-------- Given records

(** [version.min(u8::MAX as u32) as u8] *)
Definition unsupported (version : Z) : SyncError := UnsupportedVersion (Z.min version 255).

Definition validate_config_file (config : SyncVaultConfigFile) : SyncResult unit :=
  _ ← reject_if (negb (vc_schema_version config =? SCHEMA_VERSION)%Z) (unsupported (vc_schema_version config));
  _ ← reject_if (is_blank (vc_vault_id config)) (InvalidArgument "vault sync config is missing vault_id");
  _ ← reject_if (is_blank (vc_remote_workspace_id config))
        (InvalidArgument "vault sync config is missing remote_workspace_id");
  _ ← reject_if (is_blank (vc_device_id config)) (InvalidArgument "vault sync config is missing device_id");
  _ ← reject_if (match vc_account_key_id config with Some a => is_blank a | None => false end)
        (InvalidArgument "vault sync config has empty account_key_id");
  reject_if (match sf_remote (vc_status config) with
             | Some remote => negb (bool_decide (rs_workspace_id remote = vc_remote_workspace_id config))
             | None => false
             end) (InvalidArgument "vault sync status remote workspace does not match config").

Definition read_sync_config (fs : Fs) (vault_root : AbsPath) : SyncResult (option SyncVaultConfigFile) :=
  found ← read_sync_config_bytes fs vault_root;
  match found with
  | None => Ok None
  | Some bytes =>
      version ← (from_slice bytes : SyncResult SyncVaultConfigVersion);
      _ ← reject_if (negb (schema_version version =? SCHEMA_VERSION)%Z) (unsupported (schema_version version));
      config ← (from_slice bytes : SyncResult SyncVaultConfigFile);
      _ ← validate_config_file config;
      Ok (Some config)
  end.

Definition read_sync_config_file_unchecked (fs : Fs) (vault_root : AbsPath)
  : SyncResult (option SyncVaultConfigFile) :=
  found ← read_sync_config_bytes fs vault_root;
  match found with
  | None => Ok None
  | Some bytes => config ← from_slice bytes; Ok (Some config)
  end.

(** The three keychain slots are cleared first, when the file still names its
    vault; a keychain failure leaves the file in place. *)
Definition reset_sync_config (k : Keychain) (fs : Fs) (vault_root : AbsPath)
  : SyncResult Fs * Keychain :=
  let cleared :=
    match read_sync_config_file_unchecked fs vault_root with
    | Ok (Some config) =>
        match trimmed_optional (Some (vc_vault_id config)) with
        | Some vault_id =>
            match forget_workspace_key identifier vault_id k with
            | Err e => (Err e, k)
            | Ok k =>
                match forget_passphrase identifier vault_id k with
                | Err e => (Err e, k)
                | Ok k =>
                    match forget_device_signing_key identifier vault_id k with
                    | Err e => (Err e, k)
                    | Ok k => (Ok tt, k)
                    end
                end
            end
        | None => (Ok tt, k)
        end
    | _ => (Ok tt, k)
    end in
  match cleared with
  | (Err e, k) => (Err e, k)
  | (Ok _, k) => (delete_sync_config fs vault_root, k)
  end.

Definition status_for_workspace (status : SyncVaultStatusFile) (workspace_id : string)
  : SyncVaultStatusFile :=
  match sf_remote status with
  | Some remote => if bool_decide (rs_workspace_id remote = workspace_id) then status else default_status_file
  | None => status
  end.

Definition config_file_from_runtime (config : SyncVaultConfig) (enabled : bool) (updated_at_ms : Z)
    (status : SyncVaultStatusFile) : SyncResult SyncVaultConfigFile :=
  _ ← reject_if (is_blank (cf_vault_id config)) (InvalidArgument "vault_id is required");
  _ ← reject_if (is_blank (cf_remote_workspace_id config)) (InvalidArgument "remote_workspace_id is required");
  _ ← reject_if (is_blank (cf_device_id config)) (InvalidArgument "device_id is required");
  let workspace_id := trim (cf_remote_workspace_id config) in
  let vault_id := trim (cf_vault_id config) in
  let account_key_id := trimmed_optional (cf_account_key_id config) in
  Ok {| vc_schema_version := SCHEMA_VERSION; vc_vault_id := vault_id; vc_account_key_id := account_key_id;
        vc_remote_workspace_id := workspace_id;
        vc_workspace_name := trimmed_optional (cf_workspace_name config);
        vc_device_id := trim (cf_device_id config);
        vc_device_name := trimmed_optional (cf_device_name config); vc_enabled := enabled;
        vc_remember_workspace_key := cf_remember_workspace_key config;
        vc_secure := {| sr_account_root_key_account := account_root_key_account <$> account_key_id;
                        sr_account_recovery_phrase_account :=
                          account_recovery_phrase_account <$> account_key_id;
                        sr_workspace_key_account := workspace_key_account vault_id;
                        sr_passphrase_account := passphrase_account vault_id;
                        sr_device_signing_key_account := device_signing_key_account vault_id |};
        vc_status := status_for_workspace status workspace_id; vc_updated_at_ms := updated_at_ms |}.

----------------

■ What you are asked to do: In full and without change, transcribe every line of the records above.

■ Response:
(** [version.min(u8::MAX as u32) as u8] *)
Definition unsupported (version : Z) : SyncError := UnsupportedVersion (Z.min version 255).

Definition validate_config_file (config : SyncVaultConfigFile) : SyncResult unit :=
  _ ← reject_if (negb (vc_schema_version config =? SCHEMA_VERSION)%Z) (unsupported (vc_schema_version config));
  _ ← reject_if (is_blank (vc_vault_id config)) (InvalidArgument "vault sync config is missing vault_id");
  _ ← reject_if (is_blank (vc_remote_workspace_id config))
        (InvalidArgument "vault sync config is missing remote_workspace_id");
  _ ← reject_if (is_blank (vc_device_id config)) (InvalidArgument "vault sync config is missing device_id");
  _ ← reject_if (match vc_account_key_id config with Some a => is_blank a | None => false end)
        (InvalidArgument "vault sync config has empty account_key_id");
  reject_if (match sf_remote (vc_status config) with
             | Some remote => negb (bool_decide (rs_workspace_id remote = vc_remote_workspace_id config))
             | None => false
             end) (InvalidArgument "vault sync status remote workspace does not match config").

Definition read_sync_config (fs : Fs) (vault_root : AbsPath) : SyncResult (option SyncVaultConfigFile) :=
  found ← read_sync_config_bytes fs vault_root;
  match found with
  | None => Ok None
  | Some bytes =>
      version ← (from_slice bytes : SyncResult SyncVaultConfigVersion);
      _ ← reject_if (negb (schema_version version =? SCHEMA_VERSION)%Z) (unsupported (schema_version version));
      config ← (from_slice bytes : SyncResult SyncVaultConfigFile);
      _ ← validate_config_file config;
      Ok (Some config)
  end.

Definition read_sync_config_file_unchecked (fs : Fs) (vault_root : AbsPath)
  : SyncResult (option SyncVaultConfigFile) :=
  found ← read_sync_config_bytes fs vault_root;
  match found with
  | None => Ok None
  | Some bytes => config ← from_slice bytes; Ok (Some config)
  end.

(** The three keychain slots are cleared first, when the file still names its
    vault; a keychain failure leaves the file in place. *)
Definition reset_sync_config (k : Keychain) (fs : Fs) (vault_root : AbsPath)
  : SyncResult Fs * Keychain :=
  let cleared :=
    match read_sync_config_file_unchecked fs vault_root with
    | Ok (Some config) =>
        match trimmed_optional (Some (vc_vault_id config)) with
        | Some vault_id =>
            match forget_workspace_key identifier vault_id k with
            | Err e => (Err e, k)
            | Ok k =>
                match forget_passphrase identifier vault_id k with
                | Err e => (Err e, k)
                | Ok k =>
                    match forget_device_signing_key identifier vault_id k with
                    | Err e => (Err e, k)
                    | Ok k => (Ok tt, k)
                    end
                end
            end
        | None => (Ok tt, k)
        end
    | _ => (Ok tt, k)
    end in
  match cleared with
  | (Err e, k) => (Err e, k)
  | (Ok _, k) => (delete_sync_config fs vault_root, k)
  end.

Definition status_for_workspace (status : SyncVaultStatusFile) (workspace_id : string)
  : SyncVaultStatusFile :=
  match sf_remote status with
  | Some remote => if bool_decide (rs_workspace_id remote = workspace_id) then status else default_status_file
  | None => status
  end.

Definition config_file_from_runtime (config : SyncVaultConfig) (enabled : bool) (updated_at_ms : Z)
    (status : SyncVaultStatusFile) : SyncResult SyncVaultConfigFile :=
  _ ← reject_if (is_blank (cf_vault_id config)) (InvalidArgument "vault_id is required");
  _ ← reject_if (is_blank (cf_remote_workspace_id config)) (InvalidArgument "remote_workspace_id is required");
  _ ← reject_if (is_blank (cf_device_id config)) (InvalidArgument "device_id is required");
  let workspace_id := trim (cf_remote_workspace_id config) in
  let vault_id := trim (cf_vault_id config) in
  let account_key_id := trimmed_optional (cf_account_key_id config) in
  Ok {| vc_schema_version := SCHEMA_VERSION; vc_vault_id := vault_id; vc_account_key_id := account_key_id;
        vc_remote_workspace_id := workspace_id;
        vc_workspace_name := trimmed_optional (cf_workspace_name config);
        vc_device_id := trim (cf_device_id config);
        vc_device_name := trimmed_optional (cf_device_name config); vc_enabled := enabled;
        vc_remember_workspace_key := cf_remember_workspace_key config;
        vc_secure := {| sr_account_root_key_account := account_root_key_account <$> account_key_id;
                        sr_account_recovery_phrase_account :=
                          account_recovery_phrase_account <$> account_key_id;
                        sr_workspace_key_account := workspace_key_account vault_id;
                        sr_passphrase_account := passphrase_account vault_id;
                        sr_device_signing_key_account := device_signing_key_account vault_id |};
        vc_status := status_for_workspace status workspace_id; vc_updated_at_ms := updated_at_ms |}.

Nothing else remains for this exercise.